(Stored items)
(* ===== verification/Tradesim.v ===== *)
(** The synthetic trade generator (src/internal/tradesim/generator.go).

    [Observe] emits at most one internal fill per call; its only effects are draws
    from the random source, and the map of per-instrument states is passed along
    explicitly.  [crypto/rand.Int] is the action [RandInt]. *)
From S2P Require Import Prelude Decimal Domain TradesimData Config Strategy Json World.

Open Scope string_scope.
Open Scope list_scope.
Open Scope Z_scope.

Export TradesimData.

Record state := MkState {
  nextAt : Time;
  lastGeneratedAt : Time;
  fills : list Fill;
  sequence : Z
}.

Definition zero_state : state := MkState zero_time zero_time [] 0.

Abbreviation Generator := (gmap string state) (only parsing).
Definition New : Generator := ∅.

(** ** Random choices *)

Definition randomBelow (max : Z) : prog Z :=
  if max <=? 1 then Done 0 else
  r ← act (RandInt max);
  match r with inl value => Done value | inr _ => Done 0 end.

Definition randomDuration (minMS maxMS : Z) : prog Duration :=
  if maxMS <=? minMS then Done (minMS *i Millisecond)%go else
  r ← randomBelow (maxMS -i minMS +i 1)%go;
  Done ((minMS +i r) *i Millisecond)%go.

Definition randomStep (minimum maximum step : Decimal) : prog Decimal :=
  let delta := Sub maximum minimum in
  if Sign delta <? 0 then Fail (Errorf "invalid random range") else
  if DIsZero step then Crash "division by zero" else
  let quotient := Qred (rat delta / rat step) in
  let steps := Z.quot (Qnum quotient) (Zpos (Qden quotient)) + 1 in
  r ← act (RandInt steps);
  match r with
  | inr err => Fail (Wrapf "secure random: " err)
  | inl choice => Done (Add minimum (Mul step (FromRat (inject_Z choice))))
  end.

(** ** One fill *)

(** Lower and upper bound of the quantity. *)
Definition fillQuantities (cfg : TradeSimulationConfig) (market : VenueMarketConfig)
    (price : Decimal) : go (Decimal * Decimal) :=
  minQuantity ← QuantizeUp (sim_MinQuantity cfg) (QuantityStep market);
  minQuantity ← (if IsPositive (MinQuantity market) then
                   q ← QuantizeUp (MinQuantity market) (QuantityStep market);
                   Ret (DMax minQuantity q)
                 else Ret minQuantity);
  minQuantity ← (if IsPositive (MinNotional market) then
                   raw ← Div (MinNotional market) price;
                   q ← QuantizeUp raw (QuantityStep market);
                   Ret (DMax minQuantity q)
                 else Ret minQuantity);
  maxQuantity ← QuantizeDown (sim_MaxQuantity cfg) (QuantityStep market);
  maxQuantity ← (if IsPositive (MaxQuantity market) then
                   q ← QuantizeDown (MaxQuantity market) (QuantityStep market);
                   Ret (DMin maxQuantity q)
                 else Ret maxQuantity);
  Ret (minQuantity, maxQuantity).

Task instructions
Take the stretch of lines above from the one containing "Open Scope string_scope." through the one containing "minQuantity ← (if IsPositive (MinNotional" and repeat it exactly, adding no other line.

Answer for the task
Open Scope string_scope.
Open Scope list_scope.
Open Scope Z_scope.

Export TradesimData.

Record state := MkState {
  nextAt : Time;
  lastGeneratedAt : Time;
  fills : list Fill;
  sequence : Z
}.

Definition zero_state : state := MkState zero_time zero_time [] 0.

Abbreviation Generator := (gmap string state) (only parsing).
Definition New : Generator := ∅.

(** ** Random choices *)

Definition randomBelow (max : Z) : prog Z :=
  if max <=? 1 then Done 0 else
  r ← act (RandInt max);
  match r with inl value => Done value | inr _ => Done 0 end.

Definition randomDuration (minMS maxMS : Z) : prog Duration :=
  if maxMS <=? minMS then Done (minMS *i Millisecond)%go else
  r ← randomBelow (maxMS -i minMS +i 1)%go;
  Done ((minMS +i r) *i Millisecond)%go.

Definition randomStep (minimum maximum step : Decimal) : prog Decimal :=
  let delta := Sub maximum minimum in
  if Sign delta <? 0 then Fail (Errorf "invalid random range") else
  if DIsZero step then Crash "division by zero" else
  let quotient := Qred (rat delta / rat step) in
  let steps := Z.quot (Qnum quotient) (Zpos (Qden quotient)) + 1 in
  r ← act (RandInt steps);
  match r with
  | inr err => Fail (Wrapf "secure random: " err)
  | inl choice => Done (Add minimum (Mul step (FromRat (inject_Z choice))))
  end.

(** ** One fill *)

(** Lower and upper bound of the quantity. *)
Definition fillQuantities (cfg : TradeSimulationConfig) (market : VenueMarketConfig)
    (price : Decimal) : go (Decimal * Decimal) :=
  minQuantity ← QuantizeUp (sim_MinQuantity cfg) (QuantityStep market);
  minQuantity ← (if IsPositive (MinQuantity market) then
                   q ← QuantizeUp (MinQuantity market) (QuantityStep market);
                   Ret (DMax minQuantity q)
                 else Ret minQuantity);
  minQuantity ← (if IsPositive (MinNotional market) then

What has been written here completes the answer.